*** Dataset extract ***
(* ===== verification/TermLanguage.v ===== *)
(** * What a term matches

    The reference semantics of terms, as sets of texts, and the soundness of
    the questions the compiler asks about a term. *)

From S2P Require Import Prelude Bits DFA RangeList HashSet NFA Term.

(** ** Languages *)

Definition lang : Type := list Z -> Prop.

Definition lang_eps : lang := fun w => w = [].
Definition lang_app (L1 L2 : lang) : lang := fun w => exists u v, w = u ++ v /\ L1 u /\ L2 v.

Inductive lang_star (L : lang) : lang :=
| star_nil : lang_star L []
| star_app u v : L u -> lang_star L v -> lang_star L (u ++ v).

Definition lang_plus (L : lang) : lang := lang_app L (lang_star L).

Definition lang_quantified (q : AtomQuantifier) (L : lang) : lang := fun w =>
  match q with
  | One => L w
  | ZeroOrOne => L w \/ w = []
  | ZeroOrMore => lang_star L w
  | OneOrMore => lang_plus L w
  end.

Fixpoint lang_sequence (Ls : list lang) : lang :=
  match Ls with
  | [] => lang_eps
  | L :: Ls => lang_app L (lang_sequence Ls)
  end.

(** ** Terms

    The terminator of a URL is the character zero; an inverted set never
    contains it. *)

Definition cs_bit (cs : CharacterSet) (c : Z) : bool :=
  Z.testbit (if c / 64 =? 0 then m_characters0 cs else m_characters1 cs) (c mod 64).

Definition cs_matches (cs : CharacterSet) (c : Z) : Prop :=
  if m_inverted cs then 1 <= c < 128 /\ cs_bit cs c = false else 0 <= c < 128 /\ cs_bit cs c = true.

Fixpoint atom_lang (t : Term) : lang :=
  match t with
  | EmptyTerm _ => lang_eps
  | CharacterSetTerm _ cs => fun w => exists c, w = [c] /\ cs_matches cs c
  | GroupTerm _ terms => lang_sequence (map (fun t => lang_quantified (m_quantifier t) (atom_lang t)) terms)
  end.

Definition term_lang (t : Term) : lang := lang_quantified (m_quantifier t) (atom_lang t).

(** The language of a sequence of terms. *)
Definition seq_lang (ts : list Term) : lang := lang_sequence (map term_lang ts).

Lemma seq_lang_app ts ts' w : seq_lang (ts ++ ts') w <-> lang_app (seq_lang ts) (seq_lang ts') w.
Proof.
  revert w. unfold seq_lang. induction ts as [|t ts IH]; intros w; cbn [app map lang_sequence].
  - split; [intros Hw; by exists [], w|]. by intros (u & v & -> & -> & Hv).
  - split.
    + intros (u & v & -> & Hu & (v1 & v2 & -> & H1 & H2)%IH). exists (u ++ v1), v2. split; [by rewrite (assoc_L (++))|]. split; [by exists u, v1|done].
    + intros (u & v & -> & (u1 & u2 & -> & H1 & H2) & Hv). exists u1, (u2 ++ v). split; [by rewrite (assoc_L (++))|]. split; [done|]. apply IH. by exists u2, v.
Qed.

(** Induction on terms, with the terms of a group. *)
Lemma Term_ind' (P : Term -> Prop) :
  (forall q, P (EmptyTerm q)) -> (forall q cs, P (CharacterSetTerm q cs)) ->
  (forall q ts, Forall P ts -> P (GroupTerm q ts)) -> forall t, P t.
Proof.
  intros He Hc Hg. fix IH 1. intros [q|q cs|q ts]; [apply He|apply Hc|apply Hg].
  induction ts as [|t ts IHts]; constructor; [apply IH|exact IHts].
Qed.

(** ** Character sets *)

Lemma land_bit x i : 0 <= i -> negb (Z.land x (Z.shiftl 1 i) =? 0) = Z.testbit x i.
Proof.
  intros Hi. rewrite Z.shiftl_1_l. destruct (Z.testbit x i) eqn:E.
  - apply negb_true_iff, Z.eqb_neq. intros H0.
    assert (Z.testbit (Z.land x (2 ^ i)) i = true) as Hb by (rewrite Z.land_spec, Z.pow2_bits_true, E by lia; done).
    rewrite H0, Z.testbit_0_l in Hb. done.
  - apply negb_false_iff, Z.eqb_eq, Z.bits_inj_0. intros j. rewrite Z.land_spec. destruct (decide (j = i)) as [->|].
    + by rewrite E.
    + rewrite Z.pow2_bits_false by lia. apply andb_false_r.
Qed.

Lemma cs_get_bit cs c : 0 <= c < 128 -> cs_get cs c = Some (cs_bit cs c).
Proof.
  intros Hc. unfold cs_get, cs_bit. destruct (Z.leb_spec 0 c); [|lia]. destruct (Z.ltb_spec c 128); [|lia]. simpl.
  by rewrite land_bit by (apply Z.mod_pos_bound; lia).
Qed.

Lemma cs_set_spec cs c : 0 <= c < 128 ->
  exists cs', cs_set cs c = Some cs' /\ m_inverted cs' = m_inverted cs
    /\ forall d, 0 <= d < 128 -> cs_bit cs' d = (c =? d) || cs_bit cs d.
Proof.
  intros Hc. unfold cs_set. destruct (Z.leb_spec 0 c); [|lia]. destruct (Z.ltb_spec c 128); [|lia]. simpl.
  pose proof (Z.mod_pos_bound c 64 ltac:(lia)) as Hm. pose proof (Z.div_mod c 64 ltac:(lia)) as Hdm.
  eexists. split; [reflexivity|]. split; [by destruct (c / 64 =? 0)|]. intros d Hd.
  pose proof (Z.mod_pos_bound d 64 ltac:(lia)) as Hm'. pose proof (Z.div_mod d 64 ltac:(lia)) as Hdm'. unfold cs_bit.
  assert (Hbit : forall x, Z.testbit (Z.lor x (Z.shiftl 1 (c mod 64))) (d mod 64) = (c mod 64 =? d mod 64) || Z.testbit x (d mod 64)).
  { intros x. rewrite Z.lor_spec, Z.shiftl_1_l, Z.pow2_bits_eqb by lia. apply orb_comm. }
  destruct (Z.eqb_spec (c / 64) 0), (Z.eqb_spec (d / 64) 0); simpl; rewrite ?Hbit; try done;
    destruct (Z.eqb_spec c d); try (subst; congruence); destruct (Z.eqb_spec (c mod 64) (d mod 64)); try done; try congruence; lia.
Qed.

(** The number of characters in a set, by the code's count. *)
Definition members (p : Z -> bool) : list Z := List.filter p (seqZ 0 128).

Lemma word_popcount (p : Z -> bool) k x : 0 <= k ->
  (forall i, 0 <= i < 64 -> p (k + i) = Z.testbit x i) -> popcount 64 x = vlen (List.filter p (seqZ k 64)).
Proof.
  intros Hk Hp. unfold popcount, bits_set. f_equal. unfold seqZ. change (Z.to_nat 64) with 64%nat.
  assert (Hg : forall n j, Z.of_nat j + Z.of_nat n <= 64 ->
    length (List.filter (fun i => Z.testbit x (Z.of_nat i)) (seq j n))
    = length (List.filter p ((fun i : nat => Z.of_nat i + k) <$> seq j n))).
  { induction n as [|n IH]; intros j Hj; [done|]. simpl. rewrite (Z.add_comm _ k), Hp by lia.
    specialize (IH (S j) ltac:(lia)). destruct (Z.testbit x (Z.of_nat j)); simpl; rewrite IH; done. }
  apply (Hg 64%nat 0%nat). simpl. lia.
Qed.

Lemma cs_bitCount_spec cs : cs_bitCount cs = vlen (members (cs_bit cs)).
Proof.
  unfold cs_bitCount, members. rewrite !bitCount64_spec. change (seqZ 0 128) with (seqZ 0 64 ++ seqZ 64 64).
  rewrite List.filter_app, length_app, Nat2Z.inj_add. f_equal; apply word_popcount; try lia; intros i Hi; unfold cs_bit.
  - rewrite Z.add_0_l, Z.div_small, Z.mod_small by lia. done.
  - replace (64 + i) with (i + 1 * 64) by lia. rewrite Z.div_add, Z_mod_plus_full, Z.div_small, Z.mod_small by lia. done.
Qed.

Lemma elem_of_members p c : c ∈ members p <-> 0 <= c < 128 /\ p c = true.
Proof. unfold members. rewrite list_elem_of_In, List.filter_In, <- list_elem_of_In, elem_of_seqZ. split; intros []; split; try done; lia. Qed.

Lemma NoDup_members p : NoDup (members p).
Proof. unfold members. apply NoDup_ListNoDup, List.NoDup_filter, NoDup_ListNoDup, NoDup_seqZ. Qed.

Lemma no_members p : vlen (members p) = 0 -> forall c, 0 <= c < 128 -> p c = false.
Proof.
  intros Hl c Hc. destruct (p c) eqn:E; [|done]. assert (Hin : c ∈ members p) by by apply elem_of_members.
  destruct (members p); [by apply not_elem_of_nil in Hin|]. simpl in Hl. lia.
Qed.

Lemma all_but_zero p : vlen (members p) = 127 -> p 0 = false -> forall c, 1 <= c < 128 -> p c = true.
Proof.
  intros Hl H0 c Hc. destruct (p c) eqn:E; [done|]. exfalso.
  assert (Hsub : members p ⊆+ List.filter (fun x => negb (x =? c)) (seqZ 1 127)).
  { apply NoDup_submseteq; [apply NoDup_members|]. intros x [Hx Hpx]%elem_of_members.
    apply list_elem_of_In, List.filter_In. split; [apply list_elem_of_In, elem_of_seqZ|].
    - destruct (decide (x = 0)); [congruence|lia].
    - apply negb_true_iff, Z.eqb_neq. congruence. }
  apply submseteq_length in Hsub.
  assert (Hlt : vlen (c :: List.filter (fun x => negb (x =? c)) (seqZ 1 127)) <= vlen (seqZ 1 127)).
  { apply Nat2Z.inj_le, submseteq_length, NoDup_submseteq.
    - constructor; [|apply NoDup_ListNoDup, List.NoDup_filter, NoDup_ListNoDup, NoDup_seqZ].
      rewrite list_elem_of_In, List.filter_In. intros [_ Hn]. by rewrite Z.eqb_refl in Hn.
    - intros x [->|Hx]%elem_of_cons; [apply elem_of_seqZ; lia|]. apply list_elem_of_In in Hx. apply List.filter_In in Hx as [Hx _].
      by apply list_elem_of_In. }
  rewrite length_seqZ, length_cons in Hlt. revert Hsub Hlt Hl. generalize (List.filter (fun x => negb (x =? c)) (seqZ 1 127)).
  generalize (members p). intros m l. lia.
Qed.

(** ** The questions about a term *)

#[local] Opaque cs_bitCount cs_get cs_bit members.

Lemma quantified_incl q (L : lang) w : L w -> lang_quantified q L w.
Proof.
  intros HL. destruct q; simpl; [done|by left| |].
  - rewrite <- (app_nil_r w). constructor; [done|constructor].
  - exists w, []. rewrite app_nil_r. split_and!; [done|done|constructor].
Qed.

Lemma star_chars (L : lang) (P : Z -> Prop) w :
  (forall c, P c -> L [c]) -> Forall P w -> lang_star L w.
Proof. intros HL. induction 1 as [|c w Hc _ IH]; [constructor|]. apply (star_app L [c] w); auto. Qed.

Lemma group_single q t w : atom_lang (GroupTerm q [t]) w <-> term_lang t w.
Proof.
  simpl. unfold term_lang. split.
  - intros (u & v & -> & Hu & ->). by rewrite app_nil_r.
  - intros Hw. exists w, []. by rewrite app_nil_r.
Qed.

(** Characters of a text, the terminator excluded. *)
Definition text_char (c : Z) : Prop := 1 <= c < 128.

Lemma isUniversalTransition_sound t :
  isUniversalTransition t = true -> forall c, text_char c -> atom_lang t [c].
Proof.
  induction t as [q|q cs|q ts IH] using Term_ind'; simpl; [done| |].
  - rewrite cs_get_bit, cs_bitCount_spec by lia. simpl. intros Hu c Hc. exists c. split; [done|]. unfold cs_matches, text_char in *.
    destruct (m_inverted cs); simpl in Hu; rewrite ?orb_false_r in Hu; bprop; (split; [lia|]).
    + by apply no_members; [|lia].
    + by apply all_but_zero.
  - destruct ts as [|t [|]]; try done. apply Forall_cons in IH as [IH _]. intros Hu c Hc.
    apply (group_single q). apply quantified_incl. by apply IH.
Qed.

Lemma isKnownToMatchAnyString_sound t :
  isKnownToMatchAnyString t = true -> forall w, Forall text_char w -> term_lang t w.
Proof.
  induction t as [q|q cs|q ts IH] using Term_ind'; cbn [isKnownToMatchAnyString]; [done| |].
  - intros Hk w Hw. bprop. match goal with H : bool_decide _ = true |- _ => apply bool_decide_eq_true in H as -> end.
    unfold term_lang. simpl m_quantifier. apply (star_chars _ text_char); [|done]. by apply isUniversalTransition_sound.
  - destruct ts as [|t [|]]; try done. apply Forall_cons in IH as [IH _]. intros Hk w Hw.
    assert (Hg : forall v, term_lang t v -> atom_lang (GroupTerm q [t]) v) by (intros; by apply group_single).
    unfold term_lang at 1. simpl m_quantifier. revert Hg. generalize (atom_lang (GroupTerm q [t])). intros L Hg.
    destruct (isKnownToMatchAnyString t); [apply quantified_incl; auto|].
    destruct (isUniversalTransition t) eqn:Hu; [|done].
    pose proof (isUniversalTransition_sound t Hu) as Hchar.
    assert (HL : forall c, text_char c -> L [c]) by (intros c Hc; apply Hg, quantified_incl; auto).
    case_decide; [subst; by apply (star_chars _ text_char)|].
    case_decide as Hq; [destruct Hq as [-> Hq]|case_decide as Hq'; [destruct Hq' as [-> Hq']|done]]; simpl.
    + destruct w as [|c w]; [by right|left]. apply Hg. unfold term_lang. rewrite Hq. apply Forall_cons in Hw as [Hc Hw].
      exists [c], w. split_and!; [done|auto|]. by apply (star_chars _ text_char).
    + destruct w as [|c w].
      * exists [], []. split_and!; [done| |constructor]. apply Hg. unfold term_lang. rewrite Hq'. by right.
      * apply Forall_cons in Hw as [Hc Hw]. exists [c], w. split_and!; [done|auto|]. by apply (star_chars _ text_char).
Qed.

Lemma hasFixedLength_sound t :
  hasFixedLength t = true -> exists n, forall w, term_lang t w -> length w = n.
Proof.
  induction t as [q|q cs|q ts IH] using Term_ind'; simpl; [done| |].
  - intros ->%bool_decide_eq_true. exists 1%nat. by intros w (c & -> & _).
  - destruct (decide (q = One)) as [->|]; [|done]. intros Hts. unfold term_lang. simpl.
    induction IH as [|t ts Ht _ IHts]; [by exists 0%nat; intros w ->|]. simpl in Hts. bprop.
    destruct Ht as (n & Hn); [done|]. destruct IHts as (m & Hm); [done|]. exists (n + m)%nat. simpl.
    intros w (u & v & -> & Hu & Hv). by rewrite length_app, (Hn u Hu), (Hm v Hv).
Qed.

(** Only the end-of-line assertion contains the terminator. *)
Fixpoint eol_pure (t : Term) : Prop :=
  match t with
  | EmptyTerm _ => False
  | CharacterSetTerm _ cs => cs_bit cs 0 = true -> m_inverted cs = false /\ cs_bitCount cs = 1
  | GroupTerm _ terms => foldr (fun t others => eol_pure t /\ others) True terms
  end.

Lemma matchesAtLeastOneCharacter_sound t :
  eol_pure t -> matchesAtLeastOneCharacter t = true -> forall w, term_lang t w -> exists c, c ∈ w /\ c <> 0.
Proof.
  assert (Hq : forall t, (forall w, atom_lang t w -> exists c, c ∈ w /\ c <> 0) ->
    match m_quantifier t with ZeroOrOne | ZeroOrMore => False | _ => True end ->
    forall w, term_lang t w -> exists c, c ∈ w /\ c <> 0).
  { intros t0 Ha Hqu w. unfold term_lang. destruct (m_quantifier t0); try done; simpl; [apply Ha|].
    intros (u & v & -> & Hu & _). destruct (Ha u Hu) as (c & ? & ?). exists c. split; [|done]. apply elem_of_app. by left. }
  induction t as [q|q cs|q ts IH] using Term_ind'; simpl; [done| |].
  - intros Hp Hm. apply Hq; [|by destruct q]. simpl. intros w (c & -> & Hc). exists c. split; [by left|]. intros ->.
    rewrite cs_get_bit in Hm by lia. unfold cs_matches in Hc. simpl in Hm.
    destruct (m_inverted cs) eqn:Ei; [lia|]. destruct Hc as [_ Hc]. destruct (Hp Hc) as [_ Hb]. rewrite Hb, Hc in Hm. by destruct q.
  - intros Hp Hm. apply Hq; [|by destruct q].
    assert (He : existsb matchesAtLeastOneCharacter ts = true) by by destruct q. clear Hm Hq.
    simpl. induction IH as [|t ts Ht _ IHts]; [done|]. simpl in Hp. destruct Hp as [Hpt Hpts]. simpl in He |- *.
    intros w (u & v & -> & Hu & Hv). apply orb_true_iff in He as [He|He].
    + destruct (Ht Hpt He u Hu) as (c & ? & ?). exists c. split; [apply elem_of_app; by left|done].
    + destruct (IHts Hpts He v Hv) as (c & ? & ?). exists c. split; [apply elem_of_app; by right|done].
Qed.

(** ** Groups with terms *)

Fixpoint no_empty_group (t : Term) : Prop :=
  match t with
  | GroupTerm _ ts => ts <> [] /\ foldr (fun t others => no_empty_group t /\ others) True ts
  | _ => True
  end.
*** End of Dataset extract ***
Using the entries above, extract exactly the span from the line with "lang_star L []" to the line with "lang_plus L w", both lines included; leave out everything else.

| star_nil : lang_star L []
| star_app u v : L u -> lang_star L v -> lang_star L (u ++ v).

Definition lang_plus (L : lang) : lang := lang_app L (lang_star L).

Definition lang_quantified (q : AtomQuantifier) (L : lang) : lang := fun w =>
  match q with
  | One => L w
  | ZeroOrOne => L w \/ w = []
  | ZeroOrMore => lang_star L w
  | OneOrMore => lang_plus L w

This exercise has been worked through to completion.